BEGIN
(* ===== verification/Divopt.v ===== *)
(** [decompile/divopt.rs], the recovery of division: compilers turn a division by a constant into a
    multiplication by a magic constant and a shift; [calc_divisor] recovers the divisor, [find_form]
    the form, [find_form_apply] ([RuleDivOpt]) rewrites it.  A [u128] is a [Z] in its range.  The outer
    [None] is a panic, the inner one the [None] the source returns. *)
From Stdlib Require Import ZArith Lia Bool List.
From stdpp Require Import base decidable option list numbers.
From S2P Require Import Prelude Space OpCode BitUtil Funcdata FuncdataBuild RuleBase.
Local Open Scope Z_scope.
Local Open Scope match_scope.

Definition w128 (z : Z) : Z := z mod 2 ^ 128.

(** ** The divisor *)

(** The part of [calc_divisor] after the quotient [q] and its remainder [r] are adjusted: [diff] is
    how far [q * magic] exceeds the power. *)
Definition check_precision (power q diff xsize : Z) : Z :=
  let maxx := if xsize =? 64 then u64_max else u64_shl 1 xsize - 1 in
  if diff =? 0 then w64 q
  else
    let tmp := power / diff in
    if u64_max <? tmp then w64 q
    else if tmp <=? maxx then 0
    else w64 q.

Definition calc_divisor (n magic xsize : Z) : Z :=
  if (127 <? n) || (64 <? xsize) || (magic <=? 1) then 0
  else
    let y := magic - 1 in
    let power := 2 ^ n in
    let q := power / y in
    let r := power mod y in
    if u64_max <? q then 0
    else if y <? q then 0
    else if q <=? r then
      let q := q + 1 in
      let r := w128 (w128 (r - y) + q) in
      if q <=? r then 0
      else check_precision power q (u64_add (w64 q) (u64_sub (w64 q) (w64 r))) xsize
    else check_precision power q (u64_add 0 (u64_sub (w64 q) (w64 r))) xsize.

(** ** Constants *)

Definition pack (lo hi : Z) : Z := Z.lor (Z.shiftl hi 64) lo.

Definition is_constant_extended (f : funcdata) (v : nat) : option (option Z) :=
  x ← varnodes f !! v;
  if is_constant x then found (constant_value x)
  else if (size x <=? 8) || (16 <? size x) then Some None
  else
    let? d := vdef x in
    o ← ops f !! d;
    match opc o with
    | IntZext =>
        let? vn0 := input o 0 in
        x0 ← varnodes f !! vn0;
        Some (if is_constant x0 then Some (pack (constant_value x0) 0) else None)
    | IntSext =>
        let? vn0 := input o 0 in
        x0 ← varnodes f !! vn0;
        if is_constant x0 then
          let val0 :=
            if size x0 <? 8 then let sh := w32 (64 - w32 (8 * size x0)) in w64 (i64_shr (i64 (u64_shl (constant_value x0) sh)) sh)
            else constant_value x0 in
          let val1 := if Z.testbit val0 63 then u64_max else 0 in
          found (pack val0 val1)
        else Some None
    | Piece =>
        let? vnlo := input o 1 in
        let? vnhi := input o 0 in
        xlo ← varnodes f !! vnlo;
        xhi ← varnodes f !! vnhi;
        if is_constant xlo && is_constant xhi then
          let val0 := constant_value xlo in
          let val1 := constant_value xhi in
          if size xlo =? 8 then found (pack val0 val1)
          else found (pack (Z.lor val0 (u64_shl val1 (w32 (8 * size xlo)))) (u64_shr val1 (w32 (8 * w32 (8 - size xlo)))))
        else Some None
    | _ => Some None
    end.

(** ** The form *)

(** The numerand, the total truncation, the multiplier, the bits of the numerand, its extension *)
Record form := Form { fm_res : nat; fm_n : Z; fm_y : Z; fm_xsize : Z; fm_ext : opcode }.

(** The optional shift at the root: its amount, its code, and the operation under it *)
Definition leading_shift (f : funcdata) (op : nat) : option (option (Z * option opcode * nat)) :=
  o ← ops f !! op;
  match opc o with
  | IntRight | IntSright =>
      let? vn := input o 0 in
      x ← varnodes f !! vn;
      if negb (is_written x) then Some None
      else
        let? cvn := input o 1 in
        c ← varnodes f !! cvn;
        if negb (is_constant c) then Some None
        else let? d := vdef x in found (i64 (constant_value c), Some (opc o), d)
  | Subpiece => found (0, None, op)
  | _ => Some None
  end.

(** The optional truncation, which keeps the high bytes: the truncation so far, and the operation under it *)
Definition high_part (f : funcdata) (n : Z) (cur : nat) : option (option (Z * nat)) :=
  o ← ops f !! cur;
  if bool_decide (opc o = Subpiece) then
    let? cvn := input o 1 in
    c ← varnodes f !! cvn;
    let c := i64 (constant_value c) in
    let? invn := input o 0 in
    x ← varnodes f !! invn;
    if negb (is_written x) then Some None
    else
      let? out := output o in
      xo ← varnodes f !! out;
      if negb (i64 (size xo + c) =? size x) then Some None
      else let? d := vdef x in found (i64 (n + i64 (8 * c)), d)
  else found (n, cur).

(** The multiplication: the constant, from either slot, and the other input *)
Definition magic_mult (f : funcdata) (cur : nat) : option (option (Z * nat)) :=
  o ← ops f !! cur;
  if negb (bool_decide (opc o = IntMult)) then Some None
  else
    let? in0 := input o 0 in
    x0 ← varnodes f !! in0;
    if negb (is_written x0) then Some None
    else
      c0 ← is_constant_extended f in0;
      match c0 with
      | Some y =>
          let? in1 := input o 1 in
          x1 ← varnodes f !! in1;
          if negb (is_written x1) then Some None else found (y, in1)
      | None =>
          let? in1 := input o 1 in
          call? y := is_constant_extended f in1 in
          found (y, in0)
      end.

(** The bits of the numerand *)
Definition numerand_bits (f : funcdata) (x : varnode) (ext : pcode_op) : option (option Z) :=
  if negb (bool_decide (opc ext = IntSext)) then
    let bits (nzmask : Z) : option Z :=
      let xsize := 64 - u64_leading_zeros nzmask in
      if xsize =? 0 then None else if 4 * size x <? xsize then None else Some xsize in
    if bool_decide (opc ext = IntZext) then
      let? ev := input ext 0 in
      xe ← varnodes f !! ev;
      Some (bits (nzm xe))
    else Some (bits (nzm x))
  else
    let? ev := input ext 0 in
    xe ← varnodes f !! ev;
    found (size xe * 8).

Definition find_form (f : funcdata) (op : nat) : option (option form) :=
  call? root := leading_shift f op in
  let '(n, shiftopc, cur) := root in
  call? high := high_part f n cur in
  let '(n, cur) := high in
  call? mult := magic_mult f cur in
  let '(y, invn) := mult in
  x ← varnodes f !! invn;
  let? extid := vdef x in
  ext ← ops f !! extid;
  o ← ops f !! op;
  let? out := output o in
  xo ← varnodes f !! out;
  let out_size := size xo in
  call? xsize := numerand_bits f x ext in
  let finish (resvn : nat) (extopc : opcode) : option (option form) :=
    let mismatch := bool_decide (extopc = IntZext /\ shiftopc = Some IntSright) ||
                    bool_decide (extopc = IntSext /\ shiftopc = Some IntRight) in
    if mismatch && negb (i64 (8 * out_size - n) =? xsize) then Some None
    else found (Form resvn n y xsize extopc) in
  if bool_decide (opc ext = IntZext) || bool_decide (opc ext = IntSext) then
    let? extvn := input ext 0 in
    xe ← varnodes f !! extvn;
    if is_free xe then Some None
    else finish (if size x =? out_size then invn else extvn) (opc ext)
  else finish invn IntZext.

Definition check_form_overlap (f : funcdata) (op : nat) : option bool :=
  o ← ops f !! op;
  if negb (bool_decide (opc o = Subpiece)) then Some false
  else
    match output o with
    | None => Some false
    | Some out =>
        x ← varnodes f !! out;
        (fix scan (supers : list nat) : option bool :=
           match supers with
           | [] => Some false
           | s :: supers =>
               so ← ops f !! s;
               match opc so with
               | IntRight | IntSright =>
                   match input so 1 with
                   | None => Some true
                   | Some c =>
                       xc ← varnodes f !! c;
                       if negb (is_constant xc) then Some true
                       else
                         r ← find_form f s;
                         match r with Some _ => Some true | None => scan supers end
                   end
               | _ => scan supers
               end
           end) (descend x)
    end.
(** One slot: [Some None] returns [None] from the whole search, [found None] continues. *)
Definition sign_ext_slot (f : funcdata) (o : pcode_op) (slot : nat) : option (option (option nat)) :=
  let? minus_vn := input o slot in
  xm ← varnodes f !! minus_vn;
  ensure (is_written xm) in
  mult_op ← vdef xm; mult ← ops f !! mult_op;
  ensure (is_code IntMult mult) in
  let? const_vn := input mult 1 in
  xc ← varnodes f !! const_vn;
  ensure (is_minus_one xc) in
  let? base := input o (1 - slot) in
  let? sign_ext := input mult 0 in
  xs ← varnodes f !! sign_ext;
  ensure (is_written xs) in
  shift_op ← vdef xs; sh ← ops f !! shift_op;
  ensure (is_code IntSright sh) in
  ensure (bool_decide (input sh 0 = Some base)) in
  let? cvn := input sh 1 in
  xv ← varnodes f !! cvn;
  xb ← varnodes f !! base;
  ensure (is_constant xv && (i64 (constant_value xv) =? 8 * size xb - 1)) in
  found (Some base).

Definition check_sign_ext_form (f : funcdata) (op : nat) : option (option nat) :=
  o ← ops f !! op;
  call? r := sign_ext_slot f o 0 in
  match r with Some base => found base | None => call? r := sign_ext_slot f o 1 in Some r end.

Definition sign_mod2_root (f : funcdata) (base mult_out root_op : nat) : option (option (nat * nat)) :=
  root ← ops f !! root_op;
  need (is_code IntAdd root) in
  let slot := if bool_decide (input root 0 = Some mult_out) then 0%nat else 1%nat in
  need (bool_decide (input root (1 - slot) = Some base)) in
  found (root_op, slot).

Definition sign_mod2n2_match (f : funcdata) (op : nat) : option (option (nat * Z * nat * nat)) :=
  o ← ops f !! op;
  const_vn ← input o 1; xk ← varnodes f !! const_vn;
  need (is_constant xk) in
  let mask := calc_mask (size xk) in
  need (constant_value xk =? mask) in
  and_out ← input o 0; xo ← varnodes f !! and_out;
  need (is_written xo) in
  and_op ← vdef xo; a ← ops f !! and_op;
  need (is_code IntAnd a) in
  cvn ← input a 1; xc ← varnodes f !! cvn;
  need (is_constant xc) in
  let npow := Z.land (u64_add (u64_not (constant_value xc)) 1) mask in
  need ((count_ones npow =? 1) && negb (npow =? 1)) in
  adj_vn ← input a 0; xj ← varnodes f !! adj_vn;
  need (is_written xj) in
  adj_op ← vdef xj; adj ← ops f !! adj_op;
  need (is_code IntAdd adj) in
  need (npow =? 2) in
  call? base := check_sign_ext_form f adj_op in
  xb ← varnodes f !! base;
  need (negb (is_free xb)) in
  mult_out ← output o; xm ← varnodes f !! mult_out;
  call? r := first_of (sign_mod2_root f base mult_out) (descend xm) in
  let '(root_op, slot) := r in
  found (base, npow, root_op, slot).

Definition RuleSignMod2nOpt2 : rule :=
  Rule [IntMult] (fun op f => fire (sign_mod2n2_match f op) f (fun '(base, npow, root_op, slot) =>
    f ← (if Nat.eqb slot 0 then op_set_input f root_op 0 base else Some f);
    xb ← varnodes f !! base;
    '(c, f) ← new_const f (size xb) npow;
    f ← op_set_input f root_op 1 c;
    op_set_opcode f root_op IntSrem)).

(** ** [RuleSignMod2Opt]: [((V - sign) & 1) + sign] is [V s% 2] *)

Definition minus_term (f : funcdata) (add : pcode_op) (slot : nat) : option (option (nat * pcode_op)) :=
  vn ← input add slot; x ← varnodes f !! vn;
  need (is_written x) in
  mo ← vdef x; m ← ops f !! mo;
  need (is_code IntMult m) in
  cvn ← input m 1; xc ← varnodes f !! cvn;
  need (is_minus_one xc) in
  found (slot, m).

(** the value two pieces of which are the high part [base] and the low part [other] *)
Definition truncated_base (f : funcdata) (base other : nat) : option (option nat) :=
  xb ← varnodes f !! base; xo ← varnodes f !! other;
  need (is_written xb && is_written xo) in
  sub_op ← vdef xb; s ← ops f !! sub_op;
  need (is_code Subpiece s) in
  c ← input s 1; xc ← varnodes f !! c;
  v ← input s 0; xv ← varnodes f !! v;
  need (u64_add (constant_value xc) (size xb) =? size xv) in
  call? w := truncated f other 0 in
  need (Nat.eqb w v) in
  found v.

Definition sign_mod2_sum (f : funcdata) (base and_out root_op : nat) : option (option nat) :=
  root ← ops f !! root_op;
  need (is_code IntAdd root) in
  let slot := if bool_decide (input root 0 = Some and_out) then 0%nat else 1%nat in
  other ← input root (1 - slot);
  r ← check_sign_extraction f other;
  need (bool_decide (r = Some base)) in
  found root_op.
(* ===== verification/Rules.v ===== *)
(** The simplification rules on single operations ([decompile/rules.rs]): identities, comparisons with
    extreme constants, negations and shifts. *)
From Stdlib Require Import ZArith Lia Bool List.
From stdpp Require Import base decidable option list strings numbers.
From S2P Require Import Prelude Space OpCode BitUtil Funcdata FuncdataBuild RuleBase.
Local Open Scope Z_scope.
Local Open Scope match_scope.

(** [op] becomes a copy of a new constant, with [op_remove_input(op, 1)] before *)
Definition copy_const (f : funcdata) (op : nat) (sz k : Z) : option funcdata :=
  f ← op_set_opcode f op Copy;
  f ← op_remove_input f op 1;
  '(c, f) ← new_const f sz k;
  op_set_input f op 0 c.

(** the same, in the order of [RuleLess2Zero]: the constant is built first *)
Definition const_copy (f : funcdata) (op : nat) (sz k : Z) : option funcdata :=
  '(c, f) ← new_const f sz k;
  f ← op_set_opcode f op Copy;
  f ← op_remove_input f op 1;
  op_set_input f op 0 c.

(** [mask(v, size)] of rules.rs *)
Definition mask (v size : Z) : Z := if 8 <=? size then v else Z.land v (u64_shl 1 (8 * size) - 1).

(** [data.op(op).num_inputs() == 2] *)
Definition two_inputs (o : pcode_op) : bool := Nat.eqb (List.length (inrefs o)) 2.

(** ** [RuleTrivialArith]: [x OP x] *)

(** what [x OP x] is: a constant, or [x] itself *)
Definition trivial_value (c : opcode) (out_size : Z) : option (option (Z * Z)) :=
  match c with
  | IntNotequal | IntSless | IntLess | BoolXor => Some (Some (1, 0))
  | IntEqual | IntSlessequal | IntLessequal => Some (Some (1, 1))
  | IntXor => Some (Some (out_size, 0))
  | IntAnd | IntOr | BoolAnd | BoolOr => Some None
  | _ => None
  end.

Definition trivial_arith_match (f : funcdata) (op : nat) : option (option (option (Z * Z))) :=
  o ← ops f !! op;
  need (two_inputs o && bool_decide (input o 0 = input o 1)) in
  out_size ← match output o with Some v => x ← varnodes f !! v; Some (size x) | None => Some 1 end;
  let? cval := trivial_value (opc o) out_size in
  found cval.
Lemma release_inputs_makes (f f' : funcdata) (op : nat) (c : opcode) (args : list arg) (out : option nat) : op_is f op c args out ->
  release_inputs f op = Some f' -> makes f op c [] out f'.
Proof.
  intros I H; pose proof I as (x & Hx & _); unfold release_inputs in H; rewrite Hx in H; cbn in H.
  destruct (op_mut f op _) as [f1|] eqn:E1; [|done]; cbn in H.
  eapply makes_mono; [|by eapply fold_moves; [|exact H]; intros ? ? ?; apply detach_moves].
  eapply (set_inrefs_makes _ _ _ _ _ _ _ _ []); [done|exact E1|done|done|done].
Qed.

Lemma append_all_makes (l : list nat) (args : list arg) : forall (f f' : funcdata) (op : nat) (c : opcode) (args0 : list arg) (out : option nat),
  op_is f op c args0 out -> args_of f l args -> fold_opt (fun f v => op_append_input f op v) l f = Some f' -> makes f op c (args0 ++ args) out f'.
Proof.
  revert args; induction l as [|v l IH]; intros args f f' op c args0 out I Ha H; cbn in H.
  - injection H as <-; unfold args_of in Ha; rewrite mapM_Some in Ha; apply Forall2_nil_inv_l in Ha as ->; rewrite app_nil_r.
    split; [eapply moves_incl; [apply moves_refl|]; by intros ? []|done].
  - destruct (op_append_input f op v) as [f1|] eqn:E1; [|done]; cbn in H; unfold args_of in Ha; rewrite mapM_Some in Ha.
    inversion Ha as [|? a ? args1 Hv Hl]; subst; pose proof (append_input_makes _ _ _ _ _ _ _ _ I Hv E1) as M1.
    destruct M1 as [M1 I1]; assert (Ha1 : args_of f1 l args1) by (eapply args_moves; [exact M1|]; unfold args_of; by rewrite mapM_Some).
    pose proof (IH args1 f1 f' op c _ out I1 Ha1 H) as M2; rewrite <- app_assoc in M2; cbn in M2.
    eapply makes_after; [exact M1|by intros o [<-|[]]|exact M2].
Qed.
Record unop (f : funcdata) (o : nat) (p : pcode_op) (a r : nat) (x z : varnode) : Prop := Unop {
  uo_in : inrefs p = [a];
  uo_yields : yields f o p r z;
  uo_a : operand f a x;
  uo_sizes : unary_sizes (opc p) (size x) (size z) = true;
}.

Lemma arg_ok_operand (f : funcdata) (v : nat) (a : arg) : src f v = Some a -> arg_ok a = true -> exists x, operand f v x /\ a = arg_of v x.
Proof.
  unfold src; destruct (varnodes f !! v) as [x|] eqn:Hx; [|done]; intros [= <-]; intros [[Hs Hs']%andb_true_iff Hc]%andb_true_iff; apply Z.leb_le in Hs, Hs'; cbn in Hs, Hs', Hc.
  exists x; split; [|done]; constructor; [done|by split|]; intros E; rewrite E in Hc; apply andb_true_iff in Hc as [H1%Z.leb_le H2%Z.ltb_lt]; by split.
Qed.

Lemma yields_at (f : funcdata) (o : nat) (p : pcode_op) (r : nat) (R : arg) : wf f -> ops f !! o = Some p -> output p = Some r -> src f r = Some R ->
  arg_ok R = true -> is_var R = true -> exists z, yields f o p r z /\ R = arg_of r z.
Proof.
  intros W Hp Ho Hr Hok Hv; destruct (arg_ok_operand f r R Hr Hok) as (z & On & ->); exists z; split; [|done]; constructor; try done.
  - unfold is_var, arg_of in Hv; cbn in Hv; by destruct (is_constant z).
  - assert (E : out_of f o = Some r) by (unfold out_of; by rewrite Hp); apply (go_def _ (wf_graph _ W)) in E.
    unfold def_of in E; by rewrite (on_at _ _ _ On) in E.
Qed.

(** The view of an operation that reads or yields something *)
Definition live (p : pcode_op) : Prop := is_Some (output p) \/ inrefs p <> [].

Lemma live_view (f : funcdata) (o : nat) (p : pcode_op) : wf f -> ops f !! o = Some p -> exists args out,
  view_of f o = Some (View (opc p) args out) /\ args_of f (inrefs p) args /\ out_src f (output p) = Some out.
Proof.
  intros W Hp; assert (Hi : is_op f o = true) by (apply Nat.ltb_lt; by eapply lookup_lt_Some); destruct (view_total f o W Hi) as [w Hw].
  unfold view_of in Hw; rewrite Hp in Hw; cbn in Hw; destruct (mapM (src f) (inrefs p)) as [args|] eqn:Ea; [|done]; cbn in Hw.
  destruct (out_src f (output p)) as [out|] eqn:Eo; [|done]; exists args, out; split_and!; [|done|done].
  unfold view_of; rewrite Hp; cbn; rewrite Ea; cbn; by rewrite Eo.
Qed.

Lemma out_some (f : funcdata) (r : option nat) (R : arg) : out_src f r = Some (Some R) -> exists v, r = Some v /\ src f v = Some R.
Proof. unfold out_src; destruct r as [v|]; [|done]; destruct (src f v) eqn:E; [|done]; intros [= <-]; eauto. Qed.

Lemma binop_at (f : funcdata) (o : nat) (p : pcode_op) : wf f -> typed f -> ops f !! o = Some p -> is_binary (opc p) = true -> live p ->
  exists a b r x y z, binop f o p a b r x y z.
Proof.
  intros W T Hp Hb Hl; destruct (live_view f o p W Hp) as (args & out & V & Ha & Ho); pose proof (T o _ V) as Hok.
  unfold view_ok in Hok; cbn in Hok; unfold evaluable in Hok; rewrite Hb, orb_true_r in Hok.
  destruct args as [|A [|B [|]]], out as [R|]; try done.
  - unfold args_of in Ha; rewrite mapM_Some in Ha; apply Forall2_nil_inv_r in Ha; destruct Hl as [[v Hv]|Hl]; [|done].
    rewrite Hv in Ho; cbn in Ho; by destruct (src f v).
  - assert (is_unary (opc p) = false) as E by (by destruct (opc p)); by rewrite E in Hok.
  - repeat (apply andb_true_iff in Hok as [Hok ?]); apply args_two in Ha as (a & b & El & HA & HB); destruct (out_some _ _ _ Ho) as (r & Er & HR).
    destruct (arg_ok_operand f a A HA) as (x & Ox & ->); [done|]; destruct (arg_ok_operand f b B HB) as (y & Oy & ->); [done|].
    destruct (yields_at f o p r R W Hp Er HR) as (z & Yz & ->); [done..|]; exists a, b, r, x, y, z; constructor; try done.
    intros Ec; rewrite Ec in *; match goal with H : offset_ok _ _ _ _ = true |- _ => unfold offset_ok, arg_of in H; cbn in H; destruct (is_constant y); [|done]; by apply Z.leb_le in H end.
Qed.

Lemma unop_at (f : funcdata) (o : nat) (p : pcode_op) : wf f -> typed f -> ops f !! o = Some p -> is_unary (opc p) = true -> live p ->
  exists a r x z, unop f o p a r x z.
Proof.
  intros W T Hp Hb Hl; destruct (live_view f o p W Hp) as (args & out & V & Ha & Ho); pose proof (T o _ V) as Hok.
  unfold view_ok in Hok; cbn in Hok; unfold evaluable in Hok; rewrite Hb in Hok; cbn [orb andb] in Hok.
  destruct args as [|A [|B [|]]], out as [R|]; try done.
  - unfold args_of in Ha; rewrite mapM_Some in Ha; apply Forall2_nil_inv_r in Ha; destruct Hl as [[v Hv]|Hl]; [|done].
    rewrite Hv in Ho; cbn in Ho; by destruct (src f v).
  - do 3 apply andb_true_iff in Hok as [Hok ?]; apply args_one in Ha as (a & El & HA); destruct (out_some _ _ _ Ho) as (r & Er & HR).
    destruct (arg_ok_operand f a A HA) as (x & Ox & ->); [done|].
    destruct (yields_at f o p r R W Hp Er HR) as (z & Yz & ->); [done..|]; exists a, r, x, z; by constructor.
  - assert (is_binary (opc p) = false) as E by (by destruct (opc p)); by rewrite E in Hok.
Qed.

Lemma binop_is (f : funcdata) (o : nat) (p : pcode_op) (a b r : nat) (x y z : varnode) : binop f o p a b r x y z ->
  op_is f o (opc p) [arg_of a x; arg_of b y] (Some r).
Proof.
  intros [Hi [Hp Ho _ _ _] [Hx _ _] [Hy _ _] _]; exists p; split_and!; try done; rewrite Hi; apply args_two; exists a, b.
  by rewrite (src_at _ _ _ Hx), (src_at _ _ _ Hy).
Qed.

Lemma unop_is (f : funcdata) (o : nat) (p : pcode_op) (a r : nat) (x z : varnode) : unop f o p a r x z -> op_is f o (opc p) [arg_of a x] (Some r).
Proof. intros [Hi [Hp Ho _ _ _] [Hx _ _] _]; exists p; split_and!; try done; rewrite Hi; apply args_one; exists a; by rewrite (src_at _ _ _ Hx). Qed.

Lemma yields_src (f : funcdata) (o : nat) (p : pcode_op) (r : nat) (z : varnode) : yields f o p r z -> src f r = Some (Arg (size z) (TVar r)).
Proof. intros [_ _ [Hz _ _] Hv _]; rewrite (src_at _ _ _ Hz); unfold arg_of; by rewrite Hv. Qed.

(** The equation of a matched operation *)
Lemma binop_eq (f : funcdata) (o : nat) (p : pcode_op) (a b r : nat) (x y z : varnode) (rho : nat -> Z) : binop f o p a b r x y z ->
  is_binary (opc p) = true -> solution f rho -> eval2 (opc p) (size x) (size y) (size z) (vval rho a x) (vval rho b y) = Some (rho r).
Proof.
  intros B Hb Hs; assert (He : evaluable (opc p) = true) by (unfold evaluable; by rewrite Hb, orb_true_r).
  exact (op_is_holds f o _ _ r (size z) (binop_is _ _ _ _ _ _ _ _ _ B) (yields_src _ _ _ _ _ (bo_yields _ _ _ _ _ _ _ _ _ B)) He rho Hs).
Qed.

Lemma unop_eq (f : funcdata) (o : nat) (p : pcode_op) (a r : nat) (x z : varnode) (rho : nat -> Z) : unop f o p a r x z ->
  is_unary (opc p) = true -> solution f rho -> eval1 (opc p) (size x) (size z) (vval rho a x) = Some (rho r).
Proof.
  intros B Hb Hs; assert (He : evaluable (opc p) = true) by (unfold evaluable; by rewrite Hb).
  exact (op_is_holds f o _ _ r (size z) (unop_is _ _ _ _ _ _ _ B) (yields_src _ _ _ _ _ (uo_yields _ _ _ _ _ _ _ B)) He rho Hs).
Qed.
END
**TASK REQUIREMENTS:**
Each line with the word "numbers" in the records above belongs in the result; copy all of them.

**OUTPUT FOR THIS TASK:**
From stdpp Require Import base decidable option list numbers.
From stdpp Require Import base decidable option list strings numbers.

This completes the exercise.